The warming, called an El Niño, can mean an even hotter year coming up and billions of dollars in losses for food crops.

Australia and South Africa should be dry while parts of South America become dry and parts become wet in an El Niño. Peru suffers the most, getting floods and poorer fishing.

But it could bring good news for some parts of the planet, leading to fewer Atlantic hurricanes and more rain next winter for drought-stricken California and southern US states. It could also bring and a milder winter for the frigid US north next year, meteorologists say

The National Oceanic Atmospheric and Administration issued an official El Niño watch on Thursday. An El Niño is a warming of the central Pacific once every few years, from a combination of wind and waves in the tropics. It shakes up climate around the world, changing rain and temperature patterns.

Mike Halpert, acting director of NOAA’s Climate Prediction Centre, says the El Niño warming should develop by this summer, but that there are no guarantees. Although early signs are appearing already a few hundred feet below the ocean surface, meteorologists say an El Niño started to brew in 2012 and then shut down suddenly and unexpectedly. The flip side of El Niño is called La Niña, which has a general cooling effect. It has been much more frequent than El Niños lately, with five La Niñas and two small-to-moderate El Niños in the past nine years.

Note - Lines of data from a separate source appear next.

(* ===== verification/Calls.v ===== *)
(** What system calls do to who has what.

    [sound me o c Q] says of a call [c] by program [me], whose record is [o] up to what others may change of it:
    whatever other tasks do between its sections, no section panics, each keeps the invariant of [Ownership] and
    leaves other programs alone, and where the call returns [Q] holds. *)
From S2P Require Import Prelude Bytes Abi Frames Paging Elf Link Path Process Effect Fat Fs Spaces Programs Launch Ownership Lifetimes.
Import layout.
Open Scope Z_scope.

Module Calls.
Import Effect Programs Spaces Launch Ownership Lifetimes.
#[local] Existing Instances Pipe.End_eq_dec PipeEnd_eq_dec Paging.Access_eq_dec.

Section calls.
Context `{allocator : !Buffer.Allocator} {Src : Type} `{FrameSource Src} {FS E : Type} `{Files FS E}.
Local Notation Kernel := (Kernel (Src := Src) (FS := FS)).
Local Notation Call := (Call (Src := Src) (FS := FS)).
Local Notation Sys := (Sys (Src := Src) (FS := FS)).
Context (boot : gset Z) (me : TaskId).
Local Notation M := (Eff Kernel Errno.Errno).
Local Notation At := (At boot me).
Implicit Types (k : Kernel) (r : Running) (hand : list Open).

(** What another task may change of a program's record: that it was killed, and its input. *)
Definition strip r : Running := with_killed false (with_input [] r).
Definition view (t : TaskId) k : option Running := strip <$> programs k !! t.

Fixpoint sound {A} (o : option Running) (c : Call A) (Q : option Running → A → Prop) {struct c} : Prop :=
  match c with
  | Done a => Q o a
  | Locked section => ∀ k, Inv boot [] k → view me k = o →
      let '(k', c') := section k in Inv boot [] k' ∧ others me k k' ∧ sound (view me k') c' Q
  | Until _ c => sound o c Q
  | Given possible c => ∀ l, possible l = true → sound o (c l) Q
  | Gone => o = None
  | Stuck => False
  end.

The last big El Niño was 1997-1998. Neither has appeared since mid-2012. El Niños are usually strongest from December to April.

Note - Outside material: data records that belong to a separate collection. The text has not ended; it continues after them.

(* ===== verification/System.v ===== *)
(** All programs together: user code, system calls interleaved section by section, kills, typed lines, the shell's
    programs and other tasks, as steps of one system; and what holds in every state it can reach. *)
From S2P Require Import Prelude Bytes Abi Frames Paging Elf Link Path Process Effect Fat Fs Spaces Programs Launch Ownership Lifetimes Calls.
Import layout.
Open Scope Z_scope.

Module System.
Import Effect Programs Spaces Launch Ownership Lifetimes Calls.

Section system.
Context `{allocator : !Buffer.Allocator} {Src : Type} `{FrameSource Src} {FS E : Type} `{Files FS E}.
Local Notation Kernel := (Kernel (Src := Src) (FS := FS)).
Local Notation Call := (Call (Src := Src) (FS := FS)).

(** The image of the built-in programs, the kernel's table, and what [Vec] allocates beyond what is asked for. *)
Context (image kernel_table : list Z).

(** [calls] has the system calls in progress; [redirects] the programs that were killed while at EL0, which go to
    [exit_killed] when they next would resume there. *)
Record System := mkSystem { kernel : Kernel; calls : gmap TaskId (Call (option Z)); redirects : gset TaskId }.

(** Who makes a step: a program, or the rest of the kernel. *)
Inductive Actor := Program (t : TaskId) | Outside.

Definition with_tasks n (k : Kernel) : Kernel :=
  mkKernel (machine k) (asids k) (programs k) (starts k) n (exits k) (pipes k) (held k) (fs k) (screen k) (busy k) (lent k) (drawn k) (printed k) (reports k).
Definition with_screen s b (k : Kernel) : Kernel :=
  mkKernel (machine k) (asids k) (programs k) (starts k) (tasks k) (exits k) (pipes k) (held k) (fs k) s b (lent k) (drawn k) (printed k) (reports k).

(** [t] runs user code, or would if it had a core. *)
Definition at_user (t : TaskId) (s : System) (r : Running) : Prop := programs (kernel s) !! t = Some r ∧ calls s !! t = None.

Kevin Trenberth, a senior scientist at the National Centre for Atmospheric Research, who was not part of NOAA’s forecast, agreed that an El Niño is brewing.

“This could be a substantial event and I think we’re due,” Trenberth said. “And I think it could have major consequences.”

Scientific studies have tied El Niños to farming and fishing problems and to rises in insect-borne disease, such as malaria. Commodity traders even track El Niño cycles.

A study by Texas A&M University economics professor Bruce McCarl found the last big El Niño of 1997-1998 cost about $3 billion in agricultural damage.

Trenberth said this El Niño may even push the globe out of a decade-long slowdown in temperature increase, “so suddenly global warming kicks into a whole new level”.